Does endogenous FLT3-ligand reflect impaired hematopoiesis in patients with b-lymphocytic chronic leukemia?

Abstract

Abstract B-cell chronic leukemia (CLL) is characterized by the accumulation of small B-lymphocytes accompanied by an progressive impairment of hematopoiesis. Here we tested whether loss of hematopoietic capacity in CLL leads to increase in endogenous flt3-ligand (flt3-L), a hematopoietic growth factor for early stem cells. Analysis of 86 serum samples of 18 CLL patients during different disease stages revealed elevated flt3-L values in 84% compared to 40 healthy controls.
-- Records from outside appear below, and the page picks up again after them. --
(** What the invariant says in terms that arithmetic can use. *)
Lemma text_inv_facts B s cs :
  text_inv B s cs ->
  chunks_ok cs
  /\ 0 <= zlength cs <= zlength (buffer s)
  /\ 1 <= term_cols s - prompt_len s
  /\ 1 <= term_cols s
  /\ zlength (line_offset s)
     = Z.of_nat (row_count (term_cols s - prompt_len s) (term_cols s) (zlength cs)).
Proof.
  intros [Hm Hi Hp Hk Hb Hl Hr Hx].
  pose proof (key_seqs_chunks _ Hk) as Hcs.
  pose proof (chunks_length _ Hcs) as Hcl.
  pose proof (zlength_nonneg cs).
  rewrite Hb. repeat split; try assumption; try lia.
  rewrite Hr, zlength_rows_list. reflexivity.
Qed.

Lemma edit_inv_row B s cs k :
  edit_inv B s cs k ->
  pos_y s < zlength (line_offset s)
  /\ pos_y s <= row_start (term_cols s - prompt_len s) (term_cols s) (pos_y s)
  /\ 0 <= row_start (term_cols s - prompt_len s) (term_cols s) (pos_y s)
  /\ (pos_y s = 0
      -> row_start (term_cols s - prompt_len s) (term_cols s) (pos_y s) = 0).
Proof.
  intros [Ht Hc].
  destruct (text_inv_facts _ _ _ Ht) as [Hcs [Hn [Ha [Hco Hz]]]].
  destruct Hc as [Hk Ho Hy Hr Hx Hq].
  pose proof (row_start_ge _ _ _ Ha Hco Hy).
  rewrite Hz. split; [|split; [lia|split; [lia|]]].
  - apply row_in_count; try assumption; lia.
  - intros ->. apply row_start_0.
Qed.

(** A change of the cursor alone keeps the text. *)
Ltac text_frame H :=
  let H' := fresh in
  pose proof H as H'; destruct H'; constructor; fields; assumption.

(** Linear arithmetic after the case distinctions of the conditionals. *)
Ltac case_ifs :=
  repeat match goal with
  | H : context [if ?c then _ else _] |- _ =>
    let E := fresh "Eif" in destruct c eqn:E
  | |- context [if ?c then _ else _] =>
    let E := fresh "Eif" in destruct c eqn:E
  end.

Ltac zl := case_ifs; lia.

Ltac inv_facts He :=
  pose proof He as [Ht Hc];
  destruct (text_inv_facts _ _ _ Ht) as [Hcs [Hn [Ha [Hco Hz]]]];
  destruct (edit_inv_row _ _ _ _ He) as [Hy1 [Hy2 [Hy3 Hy4]]];
  pose proof Hc as [Hk Ho Hy Hr Hx Hq];
  pose proof Ht as [Hm Hi Hp Hks Hb Hl Hrows Hmax];
  pose proof Hl as Hlb;
  rewrite Hb in Hl, Hn.

Lemma cb_beginning_of_line_inv B s cs k :
  edit_inv B s cs k ->
  wp cb_beginning_of_line s (fun _ s' _ => edit_inv B s' cs 0).
Proof.
  intros [Ht Hc].
  destruct (text_inv_facts _ _ _ Ht) as [Hcs [Hn [Ha [Hco Hz]]]].
  pose proof Hc as [Hk Ho Hy Hr Hx Hq].
  pose proof (inv_prompt _ _ _ Ht) as Hp.
  unfold cb_beginning_of_line. wp_steps.
  destruct (Z.eqb_spec (offset s) 0) as [E|E]; cbn [negb].
  - wp_steps. split; [assumption|].
    assert (k = 0) as ->.
    { rewrite Ho in E.
      apply (cp_offset_inj cs); auto; lia. }
    assumption.
  - wp_steps. apply wp_move_to. intros _. wp_steps.
    split; [text_frame Ht|].
    constructor; fields; try lia.
    + rewrite cp_offset_0 by lia. reflexivity.
    + rewrite row_start_0. lia.
    + rewrite row_start_0. simpl. lia.
Qed.

Lemma cb_backward_char_inv B s cs k :
  edit_inv B s cs k -> B < 2 ^ 31 -> 0 < k ->
  wp cb_backward_char s (fun _ s' _ => edit_inv B s' cs (k - 1)).
Proof.
  intros He HB Hk0. pose proof He as [Ht Hc].
  destruct (text_inv_facts _ _ _ Ht) as [Hcs [Hn [Ha [Hco Hz]]]].
  destruct (edit_inv_row _ _ _ _ He) as [Hy1 [Hy2 [Hy3 Hy4]]].
  pose proof Hc as [Hk Ho Hy Hr Hx Hq].
  pose proof Ht as [Hm _ Hp _ Hb Hl _ _].
  pose proof (cp_offset_pos cs k Hcs ltac:(lia)) as Hpos.
  pose proof (cp_offset_le_len cs k) as Hle.
  destruct (u8_prev_chunks cs k Hcs ltac:(lia)) as [c [Hc1 Hprev]].
  unfold cb_backward_char. wp_steps.
  rewrite Ho. destruct (Z.ltb_spec 0 (cp_offset cs k)) as [_|]; [|lia].
  wp_steps. apply wp_assert; [rewrite Hb; boolZ; lia|].
  wp_steps. eapply wp_defined; [rewrite Hb; exact Hprev|].
  cbv beta iota. wp_steps.
  destruct (Z.eqb_spec (pos_x s) 0) as [E|E].
  - rewrite Hm. wp_steps.
    assert (0 < pos_y s) as Hy0.
    { zl. }
    apply wp_assert; [boolZ; lia|].
    wp_steps. apply wp_move_to. intros _. wp_steps.
    pose proof (row_start_pred (term_cols s - prompt_len s) (term_cols s) (pos_y s)
                  ltac:(lia)) as Hrs.
    rewrite !u32_small by zl.
    split; [text_frame Ht|].
    constructor; fields; zl.
  - wp_steps. apply wp_move_to. intros _. wp_steps.
    rewrite !u32_small by zl.
    split; [text_frame Ht|].
    constructor; fields; zl.
Qed.

Lemma cb_forward_char_inv B s cs k :
  edit_inv B s cs k -> B < 2 ^ 31 -> k < zlength cs ->
  wp cb_forward_char s (fun _ s' _ => edit_inv B s' cs (k + 1)).
Proof.
  intros He HB Hk0. pose proof He as [Ht Hc].
  destruct (text_inv_facts _ _ _ Ht) as [Hcs [Hn [Ha [Hco Hz]]]].
  destruct (edit_inv_row _ _ _ _ He) as [Hy1 [Hy2 [Hy3 Hy4]]].
  pose proof Hc as [Hk Ho Hy Hr Hx Hq].
  pose proof Ht as [Hm _ Hp Hks Hb Hl _ _].
  rewrite Hb in Hl, Hn.
  pose proof (cp_offset_lt_end cs k Hcs ltac:(lia)) as Hlt.
  pose proof (cp_offset_nonneg cs k) as Hge.
  destruct (u8_mbtoucr_chunks cs k Hcs ltac:(lia)) as [c [Hc1 Hnext]].
  pose proof (cp_offset_succ cs k c Hc1) as Hsucc.
  pose proof (cp_offset_le_len cs (k + 1)) as Hle.
  pose proof (cp_offset_nonneg cs (k + 1)) as Hge1.
  assert (key_seq c = true) as Hkc.
  { rewrite Forall_forall in Hks. apply Hks.
    unfold zget in Hc1. destruct (k <? 0); [discriminate|].
    eapply nth_error_In; eassumption. }
  destruct (key_seq_char c Hkc) as [_ Hfffd].
  pose proof (row_start_succ (term_cols s - prompt_len s) (term_cols s) (pos_y s) Hy)
    as Hrs.
  unfold cb_forward_char. wp_steps.
  rewrite Ho, Hb. destruct (Z.ltb_spec (cp_offset cs k) (zlength (concat cs))) as [_|]; [|lia].
  wp_steps. apply wp_assert; [boolZ; lia|].
  wp_steps. eapply wp_defined; [exact Hnext|].
  cbv beta iota. wp_steps.
  apply wp_assert; [boolZ; assumption|].
  rewrite <- Hsucc. rewrite (u32_small (cp_offset cs (k + 1))) by lia.
  wp_steps.
  rewrite (u32_small (pos_x s + 1)) by zl.
  destruct (Z.eqb_spec (pos_x s + 1) (term_cols s)) as [E|E].
  - rewrite Hm. wp_steps.
    apply wp_assert; [boolZ; lia|].
    wp_steps. apply wp_move_to. intros _. wp_steps.
    rewrite !u32_small by zl.
    split; [text_frame Ht|].
    constructor; fields; zl.
  - wp_steps. apply wp_move_to. intros _. wp_steps.
    split; [text_frame Ht|].
    constructor; fields; zl.
Qed.

Lemma cb_previous_screen_line_inv B s cs k :
  edit_inv B s cs k -> B < 2 ^ 31 ->
  wp cb_previous_screen_line s (fun _ s' _ => exists k', edit_inv B s' cs k').
Proof.
  intros He HB. inv_facts He.
  unfold cb_previous_screen_line. wp_steps.
  destruct (Z.ltb_spec 0 (pos_y s)) as [Hy0|Hy0];
    [|wp_steps; exists k; assumption].
  destruct ((1 <? pos_y s) || (prompt_len s <=? requested_pos_x s)) eqn:Hcond;
    [|wp_steps; exists k; assumption].
  boolZ.
  rewrite (u32_small (pos_y s - 1)) by lia.
  pose proof (row_start_pred (term_cols s - prompt_len s) (term_cols s) (pos_y s)
                ltac:(lia)) as Hrs.
  assert (0 <= row_start (term_cols s - prompt_len s) (term_cols s) (pos_y s - 1)) as Hr0.
  { pose proof (row_start_ge (term_cols s - prompt_len s) (term_cols s) (pos_y s - 1)
                  Ha Hco ltac:(lia)). lia. }
  wp_steps. eapply wp_defined.
  { rewrite Hrows. apply zget_rows_list. rewrite <- Hz. lia. }
  wp_steps.
  set (n := requested_pos_x s - (if pos_y s - 1 =? 0 then prompt_len s else 0)).
  assert (0 <= n < 2 ^ 32) as Hn32 by (unfold n; zl).
  rewrite (u32_small n) by lia.
  eapply wp_defined.
  { apply (offset_after_n_chars_cp s cs); auto; zl. }
  cbv beta iota. wp_steps.
  set (j := row_start (term_cols s - prompt_len s) (term_cols s) (pos_y s - 1)) in *.
  destruct (Z.eqb_spec (pos_y s - 1) 0) as [E|E].
  - wp_steps. apply wp_move_to. intros _. wp_steps.
    exists (Z.min (j + n) (zlength cs)).
    rewrite !u32_small by lia.
    split; [text_frame Ht|].
    constructor; fields; fold j; rewrite ?cp_offset_min; try reflexivity; try zl.
  - wp_steps. apply wp_move_to. intros _. wp_steps.
    exists (Z.min (j + n) (zlength cs)).
    split; [text_frame Ht|].
    constructor; fields; fold j; rewrite ?cp_offset_min; try reflexivity; try zl.
Qed.

Lemma cb_next_screen_line_inv B s cs k :
  edit_inv B s cs k -> B < 2 ^ 31 ->
  wp cb_next_screen_line s (fun _ s' _ => exists k', edit_inv B s' cs k').
Proof.
  intros He HB. inv_facts He.
  unfold cb_next_screen_line. wp_steps.
  assert (0 <= pos_x s < 2 ^ 31) as Hx32 by zl.
  rewrite !(u32_small (pos_y s + 1)) by lia.
  destruct (Z.ltb_spec (pos_y s + 1) (zlength (line_offset s))) as [Hy0|Hy0];
    [|wp_steps; exists k; assumption].
  pose proof (row_start_succ (term_cols s - prompt_len s) (term_cols s) (pos_y s) Hy)
    as Hrs.
  assert (row_start (term_cols s - prompt_len s) (term_cols s) (pos_y s + 1)
          <= zlength cs) as Hr1.
  { apply row_start_in_count; auto; lia. }
  wp_steps. eapply wp_defined.
  { rewrite Hrows. apply zget_rows_list. rewrite <- Hz. lia. }
  wp_steps.
  eapply wp_defined.
  { apply (offset_after_n_chars_cp s cs); auto; zl. }
  cbv beta iota. wp_steps. apply wp_move_to. intros _. wp_steps.
  set (j := row_start (term_cols s - prompt_len s) (term_cols s) (pos_y s + 1)) in *.
  exists (Z.min (j + pos_x s) (zlength cs)).
  split; [text_frame Ht|].
  constructor; fields; fold j; rewrite ?cp_offset_min; try reflexivity; try zl.
Qed.


(** ** Edits of the codepoints *)

Lemma to_int_small x : 0 <= x < 2 ^ 31 -> to_int x = x.
Proof.
  intros H. unfold to_int. rewrite u32_small by lia.
  destruct (Z.ltb_spec x (2 ^ 31)); lia.
Qed.

Lemma Forall_ztake {A} (P : A -> Prop) k l : Forall P l -> Forall P (ztake k l).
Proof.
  intros H. rewrite <- (ztake_zdrop k l) in H. apply Forall_app in H. tauto.
Qed.

Lemma Forall_zdrop {A} (P : A -> Prop) k l : Forall P l -> Forall P (zdrop k l).
Proof.
  intros H. rewrite <- (ztake_zdrop k l) in H. apply Forall_app in H. tauto.
Qed.

Lemma zget_In {A} (l : list A) k x : zget l k = Some x -> In x l.
Proof.
  unfold zget. destruct (k <? 0); [discriminate|]. apply nth_error_In.
Qed.

Lemma ztake_prefix {A} m i (l rest : list A) :
  m <= i -> i <= zlength l -> 0 <= i -> ztake m (ztake i l ++ rest) = ztake m l.
Proof.
  intros Hm Hi H0.
  rewrite ztake_app_le by (rewrite zlength_ztake; lia).
  apply ztake_ztake. assumption.
Qed.

Lemma verase_chunks (cs : list (list Z)) i j c :
  zget cs i = Some c -> j = i + 1 ->
  verase (concat cs) (cp_offset cs i) (cp_offset cs j)
  = concat (ztake i cs ++ zdrop j cs).
Proof.
  intros _ ->. unfold verase.
  rewrite ztake_cp_offset, zdrop_cp_offset, concat_app. reflexivity.
Qed.

Lemma vinsert_chunks (cs : list (list Z)) k c :
  vinsert (concat cs) (cp_offset cs k) c = concat (ztake k cs ++ [c] ++ zdrop k cs).
Proof.
  unfold vinsert.
  rewrite ztake_cp_offset, zdrop_cp_offset, !concat_app.
  simpl. rewrite app_nil_r. reflexivity.
Qed.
The highest serum flt3-L levels were found in advanced disease stages (RAI IV). Increased serum flt3-L coincided with high soluble CD23, an established prognostic parameter for CLL. Flt3-L serum values showed a positive correlation to the total number of WBC, and a negative correlation to the number of RBC and hemoglobin concentration. In addition, there was an inverse relationship between serum flt3-L and circulating platelet counts. We conclude that determination of flt3-L can be a new serological parameter for disease staging in CLL. The inverse correlation between serum flt3-L and the number of circulating RBC and platelet counts implicate that the measurement of serum flt3-L can provide information on early hematopoiesis at advanced CLL.